[[ Source material, beginning ]]

(** * SWOT documentation generator and its authenticating proxy

    A shallow embedding of
      - [scripts/generate-docs.js]: the batch job that turns the rows of the
        SWOT record store into [.mdx] pages and removes stale pages, and
      - [server.js]: the Basic-Auth reverse proxy in front of the page server.

    JavaScript strings are modelled as [string] (the UTF-8 bytes of the
    text), JavaScript integers as [Z] (exact on the safe integers, below
    2^53 in magnitude; statements that depend on the digits or the
    arithmetic of an identifier say so), a directory as a finite map from
    the names of its regular files to their contents, and the script itself
    as a computation in a small state-and-exception monad over the
    directories and an event trace.

    Built-ins whose behaviour is fixed by the JavaScript host and not by this
    repository ([JSON.parse], [JSON.stringify], the [Date] string parser, the
    local time zone, [path.resolve]) are fields of a [jsHost] record, and the
    base64 decoder is an argument of the proxy: every theorem holds for
    every host and every decoder. *)

From Stdlib Require Import ZArith Ascii DecimalString DecimalPos DecimalZ.
From stdpp Require Import base option list strings gmap fin_maps.

Local Open Scope Z_scope.

(** ** JavaScript string primitives *)

Module Js.
(** * compactImg: the upload and process handlers and the client file list

    A shallow embedding of
    - [src/app/types.ts] (the record types),
    - [src/app/api/upload/route.ts] (the upload handler),
    - the process handler ([POST] of the [/api/process] route), and
    - [handleFilesUploaded] of the page component,
    followed by the properties of these functions.

    JavaScript numbers are IEEE 754 binary64 values; they are modelled by
    [spec_float] with the operations of [SpecFloat] at precision 53 and
    maximal exponent 1024, so that [/], [-], [*] round as they do in the
    engine.  The object store, the image codec, the clock and the id
    generator are collaborators of the handlers: each is a field of a
    [World] record, and the handlers are functions of the world. *)

From Stdlib Require Import ZArith SpecFloat Ascii.
From stdpp Require Import base list strings gmap pretty.

Open Scope Z_scope.

(** ** JavaScript numbers *)

Module JsNumber.

Definition number : Type := spec_float.

Definition prec : Z := 53.
Definition emax : Z := 1024.

(** The number denoted by an integer literal, or by an integer-valued
    property such as [byteLength]. *)
Definition of_Z (z : Z) : number := binary_normalize prec emax z 0 false.

Definition add : number → number → number := SFadd prec emax.
Definition sub : number → number → number := SFsub prec emax.
Definition mul : number → number → number := SFmul prec emax.
Definition div : number → number → number := SFdiv prec emax.

(** [x < y] and [x > y]; both are false when an operand is NaN. *)
Definition ltb (x y : number) : bool := SFltb x y.
Definition gtb (x y : number) : bool := SFltb y x.

Definition is_nan (x : number) : bool :=
  match x with S754_nan => true | _ => false end.

Definition is_neg_zero (x : number) : bool :=
  match x with S754_zero true => true | _ => false end.

Definition is_pos_zero (x : number) : bool :=
  match x with S754_zero false => true | _ => false end.

(** [Math.max(x, y)]: NaN if an operand is NaN; [+0] counts as larger
    than [-0]. *)
Definition Math_max (x y : number) : number :=
  if is_nan x || is_nan y then S754_nan
  else if is_neg_zero x && is_pos_zero y then y
  else if ltb x y then y else x.

(** [Math.min(x, y)]: NaN if an operand is NaN; [-0] counts as smaller
    than [+0]. *)
Definition Math_min (x y : number) : number :=
  if is_nan x || is_nan y then S754_nan
  else if is_pos_zero x && is_neg_zero y then y
  else if ltb y x then y else x.

(** [Math.round(x)]: the integer closest to [x], ties towards [+∞];
    NaN, the infinities, the zeros and integral values are returned as
    they are; a result of zero keeps the sign of [x]. *)
Definition Math_round (x : number) : number :=
  match x with
  | S754_finite s m e =>
      if 0 <=? e then x
      else
        let d := 2 ^ (- e) in
        let v := if s then Z.neg m else Z.pos m in
        let n := (2 * v + d) `div` (2 * d) in
        if n =? 0 then S754_zero s else of_Z n
  | _ => x
  end.

End JsNumber.

Import JsNumber.

(** ** JavaScript strings *)

Module JsString.

(** [s.split(sep)] for a separator of one character. *)
Fixpoint split (sep : Ascii.ascii) (s : string) : list string :=
  match s with
  | EmptyString => [EmptyString]
  | String c s' =>
      if Ascii.eqb c sep then EmptyString :: split sep s'
      else match split sep s' with
           | [] => [String c EmptyString]
           | h :: t => String c h :: t
           end
  end.

(** [s.includes(c)] for a string [c] of one character. *)
Fixpoint includes (c : Ascii.ascii) (s : string) : bool :=
  match s with
  | EmptyString => false
  | String c' s' => Ascii.eqb c' c || includes c s'
  end.

(** [parts.join(sep)]. *)
Fixpoint join (sep : string) (parts : list string) : string :=
  match parts with
  | [] => ""
  | [p] => p
  | p :: rest => p +:+ sep +:+ join sep rest
  end.

(** A string is truthy when it is not empty. *)
Definition truthy (s : string) : bool :=
  match s with EmptyString => false | _ => true end.

(** How a template literal prints a value that may be [undefined]. *)
Definition show (o : option string) : string := default "undefined" o.

End JsString.


(** ** The record types of [src/app/types.ts]

    An optional property ([name?: T]) is an [option]; [None] is a property
    that is absent (or [undefined], which JSON does not transmit). *)

Module ImageMetadata.
Record t : Type := mk {
  title : option string;
  description : option string;
  author : option string;
  copyright : option string;
  keywords : option (list string);
  customFields : option (list (string * string));
}.

(** The object literal [{}]. *)
Definition empty : t := mk None None None None None None.
End ImageMetadata.

Inductive TargetFormat : Type :=
  | jpeg | png | webp | avif | original.

Definition TargetFormat_to_string (f : TargetFormat) : string :=
  match f with
  | jpeg => "jpeg" | png => "png" | webp => "webp" | avif => "avif"
  | original => "original"
  end.

Module Resize.
Record t : Type := mk {
  maxWidth : option number;
  maxHeight : option number;
}.
End Resize.

(** [CompressionSettings & { metadata: ImageMetadata }], the type of the
    [settings] of a process request. *)
Module CompressionSettings.
Record t : Type := mk {
  quality : number;
  targetFormat : TargetFormat;
  stripMetadata : option bool;
  preserveMetadata : option bool;
  resize : option Resize.t;
  metadata : ImageMetadata.t;
}.
End CompressionSettings.

Inductive Status : Type :=
  | uploaded | queued | processing | completed | failed.

(** The values of [Record<string, any>]. *)
#[local] Unset Elimination Schemes.
Inductive Json : Type :=
  | JNull
  | JBool (b : bool)
  | JNumber (n : number)
  | JString (s : string)
  | JArray (items : list Json)
  | JObject (members : list (string * Json)).
#[local] Set Elimination Schemes.

Module ImageFile.
Record t : Type := mk {
  id : string;
  originalName : string;
  originalSize : number;
  originalFormat : string;
  compressedSize : option number;
  compressionRatio : option number;
  status : Status;
  metadata : ImageMetadata.t;
  originalMetadata : option (list (string * Json));
  processingSettings : option CompressionSettings.t;
  downloadUrl : option string;
  errorMessage : option string;
  processingTimeMs : option number;
  blobUrl : option string;
}.
End ImageFile.
Lemma uid_determinism_witness :
  exists e1 e2,
    async_parse_cell_motion_detector Z show "dev" (rule_message "r1" "true")
      = Ok (Some e1) /\
    async_parse_cell_motion_detector Z show "dev" (rule_message "r2" "true")
      = Ok (Some e2) /\
    event_uid e1 <> event_uid e2.
Proof.
  apply (proj2 (uid_determinism Z sample_parse_datetime sample_as_local show
      sample_float_beyond_ascii)
           _ "dev" _ _
           (mk_value_1 [("VideoSourceConfigurationToken", "vsconf");
                        ("VideoAnalyticsConfigurationToken", "va");
                        ("Rule", "r1")] [("IsMotion", "true")])
           (mk_value_1 [("VideoSourceConfigurationToken", "vsconf");
                        ("VideoAnalyticsConfigurationToken", "va");
                        ("Rule", "r2")] [("IsMotion", "true")])
           (PStr "true") (PStr "true")
           [("VideoSourceConfigurationToken", "vsconf");
            ("VideoAnalyticsConfigurationToken", "va")] [] "r1" "r2").
  - unfold rule_parsers. do 2 right. left.
  - reflexivity.
  - reflexivity.
  - reflexivity.
  - reflexivity.
  - reflexivity.
  - reflexivity.
  - constructor.
  - vm_compute. intros [H | H]; discriminate H.
  - discriminate.
Defined.

Lemma boolean_coercion_per_topic_witness :
  yields_bool (async_parse_relay Z show "dev" (motion_message "true")) False.
Proof.
  refine (proj2 (proj2 (proj2 (proj1
    (boolean_coercion_per_topic Z show "dev" (motion_message "true")
       (mk_value_1 [("Source", "VideoSourceToken_1")] [("State", "true")])
       (PStr "true") _ _) (PStr "VideoSourceToken_1") _))) _);
    reflexivity.
Defined.

Lemma jobstate_active_capital_witness :
  yields_bool (async_parse_jobstate Z show "dev" (motion_message "active")) False.
Proof.
  refine (proj2
    (jobstate_active_capital Z show "dev" (motion_message "active")
       (mk_value_1 [("Source", "VideoSourceToken_1")] [("State", "active")])
       (PStr "VideoSourceToken_1") (PStr "active") _ _ _) _);
    try reflexivity.
  left. reflexivity.
Defined.

Lemma processor_usage_percent_witness :
  yields_value (async_parse_processor_usage Z show sample_float_beyond_ascii "dev"
                    (monitoring_message "Value" "0.42")) (VInt 42).
Proof.
  refine (proj1 (proj2
    (processor_usage_percent Z show
        sample_float_beyond_ascii "dev" (monitoring_message "Value" "0.42")
       (mk_value_1 [] [("Value", "0.42")]) "0.42" _ _)) _);
    reflexivity.
Defined.

Lemma datetime_parsers_invalid_value_witness :
  yields_value
    (async_parse_last_reboot Z sample_parse_datetime sample_as_local show "dev"
       (monitoring_message "Status" "0000-00-00T00:00:00Z"))
    (VPy PNone).
Proof.
  refine (proj1
    (datetime_parsers_invalid_value Z sample_parse_datetime sample_as_local show
       "dev" (monitoring_message "Status" "0000-00-00T00:00:00Z")
       (mk_value_1 [] [("Status", "0000-00-00T00:00:00Z")])
       (PStr "0000-00-00T00:00:00Z") _ _ _));
    try reflexivity.
  left. reflexivity.
Defined.

Lemma entity_enabled_defaults_witness :
  exists e,
    async_parse_last_reset Z sample_parse_datetime sample_as_local show "dev"
      (monitoring_message "Status" "1970-01-01T00:00:00Z") = Ok (Some e) /\
    value e = VDatetime 0 /\ entity_enabled e = false.
Proof.
  eexists. split; [reflexivity|]. split; [reflexivity|].
  refine (proj1 (proj2 (proj2
    (entity_enabled_defaults Z sample_parse_datetime sample_as_local show
       "dev" (monitoring_message "Status" "1970-01-01T00:00:00Z") _))) _).
  reflexivity.
Defined.

(** ** The further properties at concrete notifications *)

Arguments event_platform {datetime} e.
Arguments device_class {datetime} e.
Arguments entity_category {datetime} e.

(** A notification whose [Message._value_1] is [value_1], under a topic. *)
Definition message_of (value_1 : pyval) : pyval :=
  PObj [("Topic", PStr "tns1:VideoSource/MotionAlarm");
        ("Message", PObj [("_value_1", value_1)])].

(** Record objects with the given [Source.SimpleItem] and
    [Data.SimpleItem]. *)
Definition value_1_with (source data : pyval) : pyval :=
  PObj [("Source", PObj [("SimpleItem", source)]);
        ("Data", PObj [("SimpleItem", data)])].

Ltac first_of_list := apply list_elem_of_here.

Lemma rule_parsers_uid_witness :
  let items := [("VideoSourceConfigurationToken", "vsconf");
                ("VideoAnalyticsConfigurationToken", "va"); ("Rule", "line")] in
  exists e,
    async_parse_linedetector_crossed Z show "dev" (rule_message "line" "7")
      = Ok (Some e) /\
    event_uid e = "dev" +:+ "_"
      +:+ py_str show (mk_value_1 items [("IsMotion", "7")])
      +:+ "_" +:+ last_value "VideoSourceConfigurationToken" items
      +:+ "_" +:+ last_value "VideoAnalyticsConfigurationToken" items
      +:+ "_" +:+ last_value "Rule" items.
Proof.
  intros items.
  refine (proj1 (proj2 (rule_parsers_uid Z show "dev" (rule_message "line" "7")
                          (mk_value_1 items [("IsMotion", "7")]) (PStr "7") items
                          _ _ _))); reflexivity.
Defined.

Lemma detector_parsers_uid_witness :
  exists e,
    async_parse_dog_cat_detector Z show "dev"
      (mk_message [("Source", "vsconf")] [("State", "true")]) = Ok (Some e) /\
    event_uid e = "dev" +:+ "_"
      +:+ py_str show (mk_value_1 [("Source", "vsconf")] [("State", "true")])
      +:+ "_" +:+ normalized (last_value "Source" [("Source", "vsconf")]).
Proof.
  refine (proj2 (detector_parsers_uid Z show _ "dev"
                   (mk_message [("Source", "vsconf")] [("State", "true")])
                   (mk_value_1 [("Source", "vsconf")] [("State", "true")])
                   (PStr "true") [("Source", "vsconf")] _ _ _ _));
    first [first_of_list | reflexivity].
Defined.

[[ Source material, end ]]

Problem statement ->
Going back to the entries above, set down exactly the lines that begin at the one with "Module JsString." and end at the one with "(** ** The record types of [src/app/types.ts]", both included, and nothing else.

Exercise solution ->
Module JsString.

(** [s.split(sep)] for a separator of one character. *)
Fixpoint split (sep : Ascii.ascii) (s : string) : list string :=
  match s with
  | EmptyString => [EmptyString]
  | String c s' =>
      if Ascii.eqb c sep then EmptyString :: split sep s'
      else match split sep s' with
           | [] => [String c EmptyString]
           | h :: t => String c h :: t
           end
  end.

(** [s.includes(c)] for a string [c] of one character. *)
Fixpoint includes (c : Ascii.ascii) (s : string) : bool :=
  match s with
  | EmptyString => false
  | String c' s' => Ascii.eqb c' c || includes c s'
  end.

(** [parts.join(sep)]. *)
Fixpoint join (sep : string) (parts : list string) : string :=
  match parts with
  | [] => ""
  | [p] => p
  | p :: rest => p +:+ sep +:+ join sep rest
  end.

(** A string is truthy when it is not empty. *)
Definition truthy (s : string) : bool :=
  match s with EmptyString => false | _ => true end.

(** How a template literal prints a value that may be [undefined]. *)
Definition show (o : option string) : string := default "undefined" o.

End JsString.


(** ** The record types of [src/app/types.ts]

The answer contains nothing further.